→ **YOUR ASSIGNMENT**
Print, exactly as given, each line of the data from the line containing "Lemma evaluate_readiness_satisfied s" up to and including its last line.

(Collected data)
= Beginning of Section =

(** A satisfied contract never asks for revalidation. *)
Lemma blockers_nil_no_revalidation s :
  all_blockers s = [] → revalidation_is_required_element s = false.
Proof.
  unfold all_blockers. rewrite !app_nil, flat_map_nil.
  intros (Hc&Hm&_&Hr&_). apply count_blockers_nil in Hc as [_ Hmin].
  rewrite revalidation_blockers_nil, <- any_revalidation_spec in Hr.
  unfold revalidation_is_required_element. rewrite Hr, andb_false_r. simpl.
  rewrite orb_false_r. apply not_true_iff_false. rewrite existsb_elem.
  intros (rack&Hin&Hn). specialize (Hm rack Hin). rewrite mandatory_blocker_nil in Hm.
  apply live_racks_lookup in Hm as (r&Hr'&Hcur). unfold mandatory_not_current in Hn.
  rewrite Hr', Hcur, andb_false_r in Hn. done.
Qed.

Lemma no_blockers_iff s :
  cs_lifecycle s ≠ CL_Retired → cs_lifecycle s ≠ CL_Retiring →
  bool_decide (sort_by blocker_lt (all_blockers s) = []) = true ↔ contract_holds s.
Proof. intros. by rewrite bool_decide_eq_true, sort_by_nil, all_blockers_nil. Qed.

Lemma evaluate_readiness_satisfied s :
  re_satisfied (evaluate_readiness s) = true ↔ contract_holds s.
Proof.
  unfold evaluate_readiness.
  case_decide as H1; [split; [done|]; intros []; naive_solver|].
  case_decide as H2; [split; [done|]; intros []; naive_solver|].
  pose proof (no_blockers_iff s H1 H2) as Hiff.
  repeat case_match; simpl; done.
Qed.

Lemma satisfied_blockers s :
  cs_lifecycle s ≠ CL_Retired → cs_lifecycle s ≠ CL_Retiring →
  bool_decide (sort_by blocker_lt (all_blockers s) = []) = true →
  revalidation_is_required_element s = false.
Proof.
  intros H1 H2 H. split_bools. apply sort_by_nil in H. by apply blockers_nil_no_revalidation.
Qed.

= End of Section =

→ **WRITTEN ANSWER**
Lemma evaluate_readiness_satisfied s :
  re_satisfied (evaluate_readiness s) = true ↔ contract_holds s.
Proof.
  unfold evaluate_readiness.
  case_decide as H1; [split; [done|]; intros []; naive_solver|].
  case_decide as H2; [split; [done|]; intros []; naive_solver|].
  pose proof (no_blockers_iff s H1 H2) as Hiff.
  repeat case_match; simpl; done.
Qed.

Lemma satisfied_blockers s :
  cs_lifecycle s ≠ CL_Retired → cs_lifecycle s ≠ CL_Retiring →
  bool_decide (sort_by blocker_lt (all_blockers s) = []) = true →
  revalidation_is_required_element s = false.
Proof.
  intros H1 H2 H. split_bools. apply sort_by_nil in H. by apply blockers_nil_no_revalidation.
Qed.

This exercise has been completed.